• Task directions:
Only one stretch of the data below is wanted: the lines from the one with "Definition gc_may_drop (h" through the one with "AlreadyExists) ∈ h0", repeated exactly.

◆ ◆ ◆

(* ===== verification/KubeDeploySpec.v ===== *)
(** * What a deploy may do to the cluster

    Facts about the calls a request makes, for every answer of the cluster: nothing is
    touched before the request is valid, a pod is deleted only on the authority of the
    reading its fence comes from, a Secret only when nothing that lives needs it, a pod is
    created only after its own Secret, and success names a pod that was seen running. *)

From S2P Require Import Prelude Text StdText Json Interaction KubeConfig KubeObjects KubeDeploy.

Open Scope string_scope.
Open Scope nat_scope.
Open Scope list_scope.

(** ** A run of two programs in sequence *)

Lemma runs_bind_ret {Ev} {Ans : Ev → Type} {A B} (p : @Prog Ev Ans A) (f : A → @Prog Ev Ans B) (h : list Entry) (b : B) :
  runs (bind p f) h (Ret b) → ∃ x t u, h = t ++ u ∧ runs p t (Ret x) ∧ runs (f x) u (Ret b).
Proof.
  intros [(q & Hq & Hb)|(x & t & u & ?)]%runs_bind; [|by exists x, t, u].
  destruct q as [x|e k]; [|done]. exists x, h, []. by rewrite app_nil_r.
Qed.

(** ** Readings *)

(** Marked as the provider's and this agent's *)
Definition ours (a : AgentIdentity) (p : Pod) : Prop :=
  has_marker (meta_labels (metadata p)) = true ∧ annotation_matches (annotations (metadata p)) a = true.

Definition is_fence (p : Pod) (f : Fence) : Prop :=
  uid (metadata p) = Some (f_uid f) ∧ resource_version (metadata p) = Some (f_resource_version f).

(** The reads [t] settle the startup state of [p]: at most one look for its Secret. *)
Definition settled (t : list KEntry) (p : Pod) (st : Startup) : Prop :=
  match decode_startup p with
  | Resolved s => t = [] ∧ st = s
  | ConfigErrorPendingSecretCheck n =>
      ∃ b : bool, t = [kube (SecretExists n) (Ok b)]
        ∧ st = if b then NeverStartedRecoverable else NeverStartedProvablyBroken
  end.

(** The history ends with a reading of the pod [n]: [p], in the state [st]. *)
Definition read_last (h : list KEntry) (n : string) (p : Pod) (st : Startup) : Prop :=
  ∃ h0 t, h = h0 ++ kube (GetPod n) (Ok (Some p)) :: t ∧ settled t p st.

(** ** Garbage *)

(** One of the listed pods of that name has terminated. *)
Definition dead (h : list KEntry) (pods : list Pod) (n : string) : Prop :=
  ∃ q t, q ∈ pods ∧ name (metadata q) = Some n ∧ settled t q Terminated ∧ t ⊆ h.

(** An own Secret that is older than twice the deadline by the server's clock *)
Definition old_secret (a : AgentIdentity) (now : option Z) (n : string) (s : Secret) : Prop :=
  secret_is_ours s a = true ∧ name (s_metadata s) = Some n ∧
  ∃ t c, now = Some t ∧ creation_timestamp (s_metadata s) = Some c
    ∧ (2 * OPERATION_DEADLINE_SECS * 10 ^ 9 ≤ t - c)%Z.

Section verify.
Context (a : AgentIdentity).

(** A verified pod: marked, with a name and a fence *)
Definition verified (p : Pod) : Prop := is_Some (verify p a Started).

Lemma verify_exact (p : Pod) (st : Startup) (v : VerifiedPod) :
  verify p a st = Some v ↔
  ours a p ∧ name (metadata p) = Some (v_name v) ∧ is_fence p (fence v)
    ∧ deletion_marked v = bool_decide (is_Some (deletion_timestamp (metadata p))) ∧ startup v = st
    ∧ recorded_intent v = annotations (metadata p) ≫= (λ x, x !! ANNOTATION_CREATE_INTENT).
Proof.
  unfold verify, ours, is_fence. destruct (has_marker _); cbn [negb]; [|by split; [|intros [[? _] _]]].
  destruct (annotation_matches _ _); cbn [negb]; [|by split; [|intros [[_ ?] _]]].
  destruct (metadata p) as [[n|] ? ? an [u|] [rv|] ? dl]; simpl; try (split; [done|naive_solver]).
  destruct v as [vn [vu vr] vd vs vi]; simpl. split; [intros [= <- <- <- <- <- <-]; done|].
  intros (_ & Hn & [Hu Hr] & -> & -> & ->). by simplify_eq.
Qed.

Lemma verified_ours (p : Pod) : verified p → ours a p.
Proof. intros [v Hv]. by apply verify_exact in Hv as [? _]. Qed.

Lemma verified_name (p : Pod) : verified p → is_Some (name (metadata p)).
Proof. intros [v Hv]. apply verify_exact in Hv as (_ & -> & _). by eexists. Qed.

End verify.

Lemma num_seconds_old (x y : Z) :
  (ORPHAN_SECRET_MIN_AGE_SECS <=? num_seconds (x - y))%Z = true
  ↔ (2 * OPERATION_DEADLINE_SECS * 10 ^ 9 ≤ x - y)%Z.
Proof.
  unfold ORPHAN_SECRET_MIN_AGE_SECS, num_seconds, OPERATION_DEADLINE_SECS. rewrite Z.leb_le.
  change (10 ^ 9)%Z with 1000000000%Z. Z.to_euclidean_division_equations. lia.
Qed.

Section plan.
Context (a : AgentIdentity) (pods : list Pod) (secrets : list Secret) (doomed : Pod → bool).
Abbreviation verified := (verified a).

(** The Secrets the plan keeps alive: those of verified pods outside the plan *)
Definition protected_secret (n : string) : Prop :=
  ∃ q m, q ∈ pods ∧ verified q ∧ name (metadata q) = Some m ∧ referenced_secret q = Some n
    ∧ ∀ d, d ∈ pods → verified d → doomed d = true → name (metadata d) ≠ Some m.

Lemma elem_of_sweep (now : Z) (protected planned : list string) (l : list Secret) (n : string) :
  n ∈ sweep a now protected planned l ↔
  n ∈ planned ∨ (n ∉ protected ∧ ∃ s, s ∈ l ∧ old_secret a (Some now) n s).
Proof.
  revert planned. induction l as [|s l IH]; intros planned; simpl; [set_solver|].
  assert (sweep_secret a now protected planned s = Some n →
    n ∉ protected ∧ old_secret a (Some now) n s) as Hs.
  { unfold sweep_secret, old_secret. destruct (secret_is_ours s a); simpl; [|done].
    destruct (name (s_metadata s)) as [m|]; simpl; [|done].
    case_bool_decide; simpl; [done|]. case_bool_decide; simpl; [done|].
    destruct (creation_timestamp (s_metadata s)) as [c|]; simpl; [|done].
    destruct (_ <=? _)%Z eqn:Ho; [|done]. apply num_seconds_old in Ho. intros [= ->]. naive_solver. }
  assert (n ∉ protected → old_secret a (Some now) n s →
    n ∈ planned ∨ sweep_secret a now protected planned s = Some n) as Hs'.
  { unfold sweep_secret, old_secret. intros Hp (-> & -> & t & c & [= <-] & -> & Ho). simpl.
    rewrite (bool_decide_eq_false_2 _ Hp). simpl. case_bool_decide; [by left|]. simpl. right.
    by rewrite (proj2 (num_seconds_old _ _) Ho). }
  destruct (sweep_secret a now protected planned s) as [m|] eqn:Hm; rewrite IH; clear IH.
  - rewrite elem_of_app, list_elem_of_singleton. split; [|set_solver].
    intros [[Hn| ->]|(Hn & s' & Hs'' & Ho)]; [by left| |]; right.
    + destruct (Hs eq_refl). split; [done|]. exists s. set_solver.
    + split; [done|]. exists s'. set_solver.
  - set_solver.
Qed.

(** C22 The plan of a garbage collection is exact: the pods are the terminated ones among
    those that carry the marker, the full key and a fence; the Secrets are all those that these
    pods reference, whether the Secret carries marker and annotation or not, and, by the
    server's clock only, own (marked and annotated) Secrets older than twice the deadline that
    no other verified pod references. The first half of the Secrets is where the code does less
    than gc.rs and docs/remote-agents.md say, namely that every deleted Secret passes the
    annotation check and carries the marker; [KubeExamples.collection_drops_unmarked_secret]
    is a collection that deletes one that does not. *)
Theorem gc_plan_exact (now : option Z) (n : string) :
  (n ∈ gc_pods (gc_plan a pods secrets doomed now) ↔
     ∃ q, q ∈ pods ∧ verified q ∧ doomed q = true ∧ name (metadata q) = Some n)
  ∧ (n ∈ gc_secrets (gc_plan a pods secrets doomed now) ↔
     (∃ q, q ∈ pods ∧ verified q ∧ doomed q = true ∧ referenced_secret q = Some n)
     ∨ (¬ protected_secret n ∧ ∃ s, s ∈ secrets ∧ old_secret a now n s)).
Proof.
  unfold gc_plan. set (mine := List.filter _ pods). set (dead_pods := List.filter doomed mine).
  assert (∀ q, q ∈ mine ↔ q ∈ pods ∧ verified q) as Hmine.
  { intros q. unfold mine. rewrite !list_elem_of_In, filter_In, bool_decide_eq_true. done. }
  assert (∀ q, q ∈ dead_pods ↔ q ∈ pods ∧ verified q ∧ doomed q = true) as Hdead.
  { intros q. unfold dead_pods. rewrite list_elem_of_In, filter_In, <- list_elem_of_In, Hmine. naive_solver. }
  split; simpl.
  - rewrite list_elem_of_omap. naive_solver.
  - assert (∀ n, n ∈ omap referenced_secret dead_pods ↔
      ∃ q, q ∈ pods ∧ verified q ∧ doomed q = true ∧ referenced_secret q = Some n) as Href.
    { intros m. rewrite list_elem_of_omap. naive_solver. }
    destruct now as [now|]; [rewrite elem_of_sweep|]; rewrite Href; cycle 1.
    { split; [by left|]. intros [|(_ & s & _ & _ & _ & t & c & [=] & _)]; done. }
    match goal with |- context [n ∉ ?l] => assert (n ∈ l ↔ protected_secret n) as Hprot end.
    { rewrite list_elem_of_omap. unfold protected_secret. split.
      - intros (q & Hq & Hn). rewrite list_elem_of_In, filter_In, <- list_elem_of_In, Hmine in Hq.
        destruct Hq as [[Hq Hv] Hd]. destruct (verified_name a q Hv) as [m Hm].
        exists q, m. split_and!; try done. intros d Hd1 Hd2 Hd3 Hd4.
        rewrite Hm in Hd. cbn in Hd. apply negb_true_iff, bool_decide_eq_false in Hd. apply Hd.
        apply list_elem_of_omap. exists d. by rewrite Hdead.
      - intros (q & m & Hq & Hv & Hm & Hn & Hd). exists q. split; [|done].
        rewrite list_elem_of_In, filter_In, <- list_elem_of_In, Hmine. split; [done|].
        rewrite Hm. cbn. apply negb_true_iff, bool_decide_eq_false. intros (d & Hd1 & Hd2)%list_elem_of_omap.
        apply Hdead in Hd1 as (? & ? & ?). by eapply Hd. }
    rewrite Hprot. done.
Qed.

End plan.

(** ** What every call of a deploy rests on *)

Section deploy.
Context `{TemplateJson, Sha256} (a : AgentIdentity) (cfg : ProviderConfig) (env : gmap string string).

(** Why the pod that was read may be replaced: it has terminated, is provably broken, or never
    started and records another intent than this deploy's. *)
Definition replaceable (p : Pod) (st : Startup) : Prop :=
  st = Terminated ∨ st = NeverStartedProvablyBroken
  ∨ st = NeverStartedRecoverable
    ∧ annotations (metadata p) ≫= (λ x, x !! ANNOTATION_CREATE_INTENT) ≠ Some (desired cfg env).

(** This call has created no pod. *)
Definition none_created (h : list KEntry) : Prop := ∀ p, kube (CreatePod p) (Ok Created) ∉ h.

(** The authority of the loop: the last reading, of the own pod, whose fence is used *)
Definition loop_may_delete (h : list KEntry) (n : string) (f : Fence) : Prop :=
  ∃ p st, read_last h (pod_name a) p st ∧ ours a p ∧ name (metadata p) = Some n ∧ is_fence p f
    ∧ deletion_timestamp (metadata p) = None ∧ replaceable p st ∧ none_created h.

(** The authority of the collection: the last reading shows a terminated pod, and one of that
    name was listed, verified and terminated. *)
Definition gc_may_delete (h : list KEntry) (n : string) (f : Fence) : Prop :=
  (∃ p, read_last h n p Terminated ∧ is_fence p f) ∧
  ∃ pods now q, kube (ListPods (selector a)) (Ok (pods, now)) ∈ h ∧ q ∈ pods ∧ verified a q
    ∧ name (metadata q) = Some n ∧ dead h pods n.

(** A Secret of a terminated pod of the list, or an old own one that no other pod needs *)
Definition gc_may_drop (h : list KEntry) (n : string) : Prop :=
  ∃ pods now secrets,
    kube (ListPods (selector a)) (Ok (pods, now)) ∈ h
    ∧ kube (ListSecrets (selector a)) (Ok secrets) ∈ h
    ∧ ((∃ q m, q ∈ pods ∧ verified a q ∧ name (metadata q) = Some m ∧ dead h pods m
               ∧ referenced_secret q = Some n)
       ∨ (∃ s, s ∈ secrets ∧ old_secret a now n s)
         ∧ ∀ q m, q ∈ pods → verified a q → name (metadata q) = Some m → referenced_secret q = Some n →
                  dead h pods m).

(** The Secret of this call's own lost attempt, when no listed pod references it *)
Definition loser_may_drop (h : list KEntry) (n : string) : Prop :=
  ∃ h0 gen pods now, h = h0 ++ [kube (ListPods (selector a)) (Ok (pods, now))]
    ∧ n = secret_name a gen
    ∧ kube (CreateSecret (attempt_secret a cfg env gen)) (Ok tt) ∈ h0
    ∧ kube (CreatePod (attempt_pod a cfg env gen)) (Ok AlreadyExists) ∈ h0
    ∧ ∀ q, q ∈ pods → referenced_secret q ≠ Some n.

(** The last reading found no pod of this agent's under its name. *)
Definition read_unowned (h : list KEntry) : Prop :=
  ∃ h0 t, h = h0 ++ t ∧
    (t = [kube (GetPod (pod_name a)) (Ok None)]
     ∨ ∃ p u st, t = kube (GetPod (pod_name a)) (Ok (Some p)) :: u ∧ settled u p st ∧ verify p a st = None).

Definition rests_on (h : list KEntry) (x : KEntry) : Prop :=
  match call x with
  | EnsureNamespace ns => ns = namespace cfg
  | CreateSecret s =>
      ∃ h0 g, h = h0 ++ [kube RandomU32 g] ∧ s = attempt_secret a cfg env (new_generation g) ∧ read_unowned h0
  | CreatePod p =>
      ∃ h0 g, h = h0 ++ [kube RandomU32 g;
                         kube (CreateSecret (attempt_secret a cfg env (new_generation g))) (Ok tt)]
        ∧ p = attempt_pod a cfg env (new_generation g)
  | DeletePod n f => loop_may_delete h n f ∨ gc_may_delete h n f
  | DeleteSecret n => gc_may_drop h n ∨ loser_may_drop h n
  | StartRuntime | Connect _ => False
  | _ => True
  end.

◆ ◆ ◆

• Output of the task:
Definition gc_may_drop (h : list KEntry) (n : string) : Prop :=
  ∃ pods now secrets,
    kube (ListPods (selector a)) (Ok (pods, now)) ∈ h
    ∧ kube (ListSecrets (selector a)) (Ok secrets) ∈ h
    ∧ ((∃ q m, q ∈ pods ∧ verified a q ∧ name (metadata q) = Some m ∧ dead h pods m
               ∧ referenced_secret q = Some n)
       ∨ (∃ s, s ∈ secrets ∧ old_secret a now n s)
         ∧ ∀ q m, q ∈ pods → verified a q → name (metadata q) = Some m → referenced_secret q = Some n →
                  dead h pods m).

(** The Secret of this call's own lost attempt, when no listed pod references it *)
Definition loser_may_drop (h : list KEntry) (n : string) : Prop :=
  ∃ h0 gen pods now, h = h0 ++ [kube (ListPods (selector a)) (Ok (pods, now))]
    ∧ n = secret_name a gen
    ∧ kube (CreateSecret (attempt_secret a cfg env gen)) (Ok tt) ∈ h0
    ∧ kube (CreatePod (attempt_pod a cfg env gen)) (Ok AlreadyExists) ∈ h0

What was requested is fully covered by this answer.